Todas as vidas que eu não vivi
“Se eu soubesse o que sei hoje…”.
Quantos momentos da nossa intimidade são assaltados por pensamentos que começam assim?
Quantas horas, no somatório dos nossos dias, não passámos perdidos em cenários hipotéticos em que tínhamos feito algo diferente. Talvez surjam com maior ferocidade e menor benevolência quando algo na nossa vida não está a correr bem. Mas o certo é que o deleite tortuoso do “e se” nos assoma mesmo nos momentos de maior gratificação pessoal. Nestes, com um suspiro de alívio, dizemos “epa! o que seria se eu não tivesse…”. Quando escolhemos “bem” congratulamo-nos por uma vida bem vivida, um caminho bem planeado, sólido, estável, digno de exaltação! Quando escolhemos “menos bem” e o resultado das nossas ações não se assume como o esperado, apresentamo-lo também como medalha de honra, dizemos coisas como “sou a pessoa que sou graças a tudo o que vivi”. Certo, nem tudo está sob o nosso controlo. (Nem deve estar.) A decisão pode ter sido acertada mas, por questões que nos ultrapassam, a história que se desenrolou não era a previsível, nem a desejada.

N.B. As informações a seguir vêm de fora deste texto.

(** X13. When the provider handle is made and the fetch fails, [main]
    returns normally: after the error of the fetch it shows the one error
    that asks to check the ticker, and that is all. The calculator is not run
    (no warning), no generator is entered, no request is sent, and neither a
    table nor a report is shown. *)
Theorem main_after_failed_fetch (text_input : str) (checkbox : bool) :
  truthy (upper text_input) = true →
  yf_ticker W (upper text_input) = Return tt →
  (fetch_financial_statements W (blank (upper text_input))).1.1 = Return false →
  let s := upper text_input in
  let trace := (main W text_input checkbox tt).2 in
  main W text_input checkbox tt
  = (Return tt, tt,
     page_head ++ analysis_head s ++ (fetch_financial_statements W (blank s)).2
     ++ [StError (lit "Failed to fetch data. Please check the ticker symbol and try again.")])
  ∧ (∃ e, errors_shown trace
          = [lit "Error fetching financial statements: " ++ exn_str e;
             lit "Failed to fetch data. Please check the ticker symbol and try again."])
  ∧ (∀ m, StWarning m ∉ trace)
  ∧ requests trace = [] ∧ reports_shown trace = [] ∧ tables_shown trace = []
  ∧ ∀ fn, entries fn trace = 0%nat.
Proof.
  intros Hs Ht Hf. cbv zeta. rewrite main_run. cbv zeta. rewrite Hs, Ht.
  revert Hf. rewrite fetch_run. cbv zeta. cbn [blank stock].
  destruct (yf_financials W (upper text_input)) as [f|e1].
  2:{ intros _. split_and!; try reflexivity; [by exists e1|intros m H; absent H]. }
  destruct (yf_balance_sheet W (upper text_input)) as [b|e2].
  2:{ intros _. split_and!; try reflexivity; [by exists e2|intros m H; absent H]. }
  destruct (yf_cashflow W (upper text_input)) as [c|e3].
  2:{ intros _. split_and!; try reflexivity; [by exists e3|intros m H; absent H]. }
  intros [=].
Qed.

(** X14. The provider handle is made outside every [try] (line 152): when
    its construction raises, the exception leaves [main]. The run has then
    shown the sidebar line and the spinner and nothing else: no error
    message, no statement is requested and no request is sent. *)
Theorem main_propagates_constructor_failure
    (text_input : str) (checkbox : bool) (e : exn) :
  truthy (upper text_input) = true →
  yf_ticker W (upper text_input) = Raise e →
  let s := upper text_input in
  let trace := (main W text_input checkbox tt).2 in
  main W text_input checkbox tt = (Raise e, tt, page_head ++ analysis_head s)
  ∧ errors_shown trace = []
  ∧ service_calls trace = [YfTicker s]
  ∧ reports_shown trace = []
  ∧ ∀ fn, entries fn trace = 0%nat.
Proof.
  intros Hs Ht. cbv zeta. rewrite main_run. cbv zeta. rewrite Hs, Ht.
  by split_and!.
Qed.

(** X16. No call is repeated and none follows a failure. The calls of a
    run to the provider and to the completion API are, in this order: the
    handle, the income statement, the balance sheet and the cash flow, each
    made once, up to and including the first that fails (none at all for an
    empty ticker), and then the requests to the completion API. Exactly one
    request is sent when the ticker is not empty and all four provider calls
    returned, and none otherwise; at most one report is shown per request
    and at most one link per report. *)
Theorem main_calls_each_service_once (text_input : str) (checkbox : bool) :
  let s := upper text_input in
  let trace := (main W text_input checkbox tt).2 in
  let attempts := if truthy s then provider_attempts W s else [] in
  service_calls trace
  = until_failure attempts ++ (ChatCompletionsCreate <$> requests trace)
  ∧ length (requests trace)
    = (if truthy s && forallb snd (provider_attempts W s) then 1 else 0)%nat
  ∧ (length (reports_shown trace) ≤ length (requests trace))%nat
  ∧ (length (links_shown trace) ≤ length (reports_shown trace))%nat.
Proof.
  cbv zeta.
  pose proof (main_shown W text_input checkbox) as H. cbv zeta in H.
  destruct (reported W text_input) as [a|].
  - destruct H as ((_ & Hs & f & b & c & Ht & Hf & Hb & Hc & _)
                   & -> & -> & _ & _ & -> & _ & -> & _).
    destruct (report_trace_shown W a checkbox) as (-> & -> & _ & _ & -> & _).
    rewrite Hs. unfold provider_attempts. rewrite Ht, Hf, Hb, Hc.
    split_and!; [done|done| |].
    + destruct (displayable _); simpl; lia.
    + destruct (displayable _), (truthy (financial_ratios a)); try (simpl; lia).
      destruct (get_text_download_link _ _); simpl; lia.
  - destruct H as (-> & -> & _ & _ & -> & _ & -> & Hnot & _).
    destruct (truthy (upper text_input)).
    + rewrite (Hnot eq_refl). split_and!; [by rewrite app_nil_r|done|done|done].
    + by split_and!.
Qed.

Isto leva-nos (ou leva-me a mim!) à velha questão quasi-filosófica da predestinação vs. livre-arbítrio. Passamos a nossa vida a fazer escolhas, a tomar decisões sem garantia de resultado, mas com ilusão de controlo. O que é facto, é que cada um de nós tem a vida que tem pelas decisões que tomou e pelo suor do seu esforço e determinação. É também facto que cada um de nós tem a vida que tem porque alguma coisa, em algum momento, não foi como planeado… Afinal, somos nós a força motriz da nossa vida, ou temos que nos resignar perante a inocuidade das nossas ações?
Uma senhora chamada Elm e uma menina chamada Nora* acenderam a chama desta pequena tertúlia mental que existia ainda sem forma nos recessos do meu ser. Quando pensamos na nossa vida e imaginamos aquilo que podíamos ter feito diferente, tendemos a pensar nas grandes decisões, como se fossem cruzamentos para estradas sem saída – se tivesse estudado jornalismo em vez de psicologia; se tivesse escolhido morar noutra cidade; se tivesse aceitado aquele trabalho; se tivesse feito mais por aquela pessoa; se não tivesse aceitado aquele encontro… (que grande alívio se as coisas correram bem… que grande arrependimento se as coisas correram mal!). E esses são os que já fazem história! Nem me atrevo a enumerar os alarmes que se fazem sentir como tsunamis de todas as estradas sem saída em que, atualmente, apalpo o caminho às escuras.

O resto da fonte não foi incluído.